How to write in .parquet (or any compressed extension)

I’m doing some simulation that the output can be around 1GB to 10GB, it’s not so big but we are probably going to run lots of simulations. Right now we are saving the output in .txt, but I’d like to write it in a better extension and I thought about .parq. I’ve seen the Parquet.jl but I don’t think I understood how to write with it. Here is how I am saving my files today:

using DelimitedFiles

aux1=10
aux2=20
aux3=30
header = [
    "aux1 = "*string(aux1)*"; This is aux1 in units of a.u.1"
    "aux2 = "*string(aux2)*"; This is aux2 in units of a.u.2"
    "aux3 = "*string(aux3)*"; This is aux3 in units of a.u.3"
]

filename = "testing_file"
format = ".txt"
delimiter = ','

output1_vec = collect(1:1:100)
output2_vec = rand(Complex{Float64}, 100)
output3_vec = rand(100)*1e21
output4_vec = rand(100)*1e2
data = [output1_vec output2_vec output3_vec output4_vec] # in matrix form
data_label = ["vec1 [units of au1]", "vec2 [units of au2]", "vec3 [units of au3]", "vec4 [units of au4]"] # in vector form

#-----------------------

open(filename*format; write=true) do f
    for i in header
        write(f, i*"\n")
    end
    write(f, "----------------------------------------\n")
    for i in data_label
        write(f, i)
        if i != data_label[end]
            write(f, ",")
        else
            write(f, "\n")
        end
    end
    writedlm(f, data, delimiter)
end

Which is basically a header and four columns with complex numbers. Any chance to put this in a more compressed extensions?

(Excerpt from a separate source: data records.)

(** The try block of HTTPReq_JSONRPC. *)
Definition HTTPReq_JSONRPC_body `{RPCBackend} (req : HTTPRequest) : Eff unit :=
  let strRequest := ReadBody req in
  match read_string strRequest with
  | None => throw (ExObject (JSONRPCError RPC_PARSE_ERROR "Parse error"))
  | Some valRequest =>
      let '(inWarmup, warmupStatus) := RPCIsInWarmup in
      if inWarmup then throw (ExObject (JSONRPCError RPC_IN_WARMUP warmupStatus))
      else
        strReply ←
          match valRequest with
          | Vobj _ =>
              JSONRequest_parse valRequest;;
              jreq ← get_jreq;
              result ← execute (strMethod jreq) (params jreq);
              jreq ← get_jreq;
              mret (JSONRPCReply result Vnull (id jreq))
          | Varray a => JSONRPCExecBatch a
          | _ => throw (ExObject (JSONRPCError RPC_PARSE_ERROR "Top-level object parse error"))
          end;
        WriteHeader "Content-Type" "application/json";;
        WriteReply HTTP_OK strReply
  end.

(** HTTPReq_JSONRPC. The [return true] that follows the try block is the
    last step of the protected body here; each handler ends in its own
    [return false]. *)
Definition HTTPReq_JSONRPC `{RPCBackend}
    (strRPCUserColonPass : string) (req : HTTPRequest) : Eff bool :=
  if negb (RequestMethod_eqb (GetRequestMethod req) POST) then
    WriteReply HTTP_BAD_METHOD "JSONRPC server handles only POST requests";;
    mret false
  else
    let authHeader := GetHeader req "authorization" in
    if negb (fst authHeader) then
      WriteReply HTTP_UNAUTHORIZED EmptyString;;
      mret false
    else
      authorized ← lift (RPCAuthorized strRPCUserColonPass (snd authHeader));
      if negb authorized then
        LogPrintf ("ThreadRPCServer incorrect password attempt from "
                   +:+ GetPeer req +:+ newline);;
        MilliSleep 250;;
        WriteReply HTTP_UNAUTHORIZED EmptyString;;
        mret false
      else
        put_jreq JSONRequest_new;;
        try_catch
          (HTTPReq_JSONRPC_body req;; mret true)
          (fun e =>
             jreq ← get_jreq;
             match e with
             | ExObject objError =>
                 JSONErrorReply objError (id jreq);; mret false
             | ExStd what =>
                 JSONErrorReply (JSONRPCError RPC_PARSE_ERROR what) (id jreq);;
                 mret false
             end).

can your data be loaded as DataFrames?

The parquet writer isn’t very good in Parquet.jl, I know cos I wrote it.

But CSV.jl is ok also JDF.jl is ok for you data size I think.

For Parquet.jl just read the section on writing files I think ti’s something like

using Parquet

write_parquet("path/tofile.parquet", df)
2 Likes

After putting my data as DataFrames, I could save them as .parquet with no problem, really thanks! But why isn’t it very good? Im looking for compact format, writting speed won’t be a problem for now :slight_smile:
The only question that I still have is how to put a header in my file, like the one I shown in the example.

Too lazy to try and understand your example, but maybe try to look up the rename! function in DataFrames.jl. Suspect that is what u need.

It’s not very optimized, so it could be slow and doesn’t support everything e.g. datetime. I think someone is writing a Parquet2.jl

Ok. Parquet.jl is good as it has compression. JDF.jl also does compression.

Check out this article for comparisons of various formats: https://www.extremerisk.org/blog/computations/julia-and-saved-files/index.html

If you need long-term stability, Parquet.jl is ok and JDF.jl is not yet stable for the long term but I use it since it’s quite fast and stable for my use case.